(** X5: when every visited round is served and the main-race table of one of
    them lists a driver twice, the pivot of the results refuses the duplicate
    and [get_driver_standings] raises [ValueError], with or without a sprint. *)
Theorem duplicate_driver_refused (e : Ergast) (season round_limit : nat)
    (races : list string) (results : list (list (nat * ErgastRow)))
    (round : nat) (race : ErgastResponse) (temp : list ErgastRow)
    (rest : list (list ErgastRow)) :
  get_race_schedule e season = Ok races →
  mapM (round_points e season) (rounds_upto races round_limit) = Ok results →
  round ∈ rounds_upto races round_limit →
  get_race_results e season round = Ok race →
  content race = temp :: rest →
  ¬ NoDup (map driverCode temp) →
  get_driver_standings e season round_limit = Raise ValueError.
Proof.
  intros Hs Hres Hround Hrace Hcontent Hdup.
  unfold get_driver_standings. rewrite Hs. cbn [mbind result_bind].
  rewrite Hres. cbn [mbind result_bind].
  apply mapM_result_Ok in Hres.
  apply list_elem_of_lookup in Hround as [i Hi].
  destruct (Forall2_lookup_l _ _ _ _ _ Hres Hi) as (entries & Hentries & Hpoints).
  destruct results as [|r0 rs] eqn:Er; [done|]. rewrite <- Er in *. clear Er r0 rs.
  unfold standings_frame, pivot_index.
  case_bool_decide as Hnd; [exfalso|done]. apply Hdup.
  apply list_elem_of_lookup_2, list_elem_of_split in Hentries as (l1 & l2 & ->).
  rewrite join_app in Hnd.
  change (mjoin (entries :: l2)) with (entries ++ mjoin l2) in Hnd.
  rewrite !fmap_app in Hnd.
  apply NoDup_app in Hnd as (_ & _ & Hnd). apply NoDup_app in Hnd as (Hnd & _ & _).
  destruct (round_points_Ok _ _ _ _ Hpoints)
    as (race' & temp' & rest' & resp & sprint & Hrace' & Hcontent' & _ & _ & ->).
  assert (race' = race) as -> by congruence.
  assert (temp' = temp) as -> by congruence.
  rewrite <- list_fmap_compose in Hnd.
  rewrite (list_fmap_compose driverCode (pair round)) in Hnd.
  apply NoDup_fmap_1 in Hnd.
  destruct sprint as [s0|]; [by apply add_sprint_codes in Hnd|done].
Qed.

———

**YOUR INSTRUCTIONS:** Locate the lines above that hold the word "destruct". Show every one of them.

**RESPONSE AREA:**
  destruct (Forall2_lookup_l _ _ _ _ _ Hres Hi) as (entries & Hentries & Hpoints).
  destruct results as [|r0 rs] eqn:Er; [done|]. rewrite <- Er in *. clear Er r0 rs.
  destruct (round_points_Ok _ _ _ _ Hpoints)
  destruct sprint as [s0|]; [by apply add_sprint_codes in Hnd|done].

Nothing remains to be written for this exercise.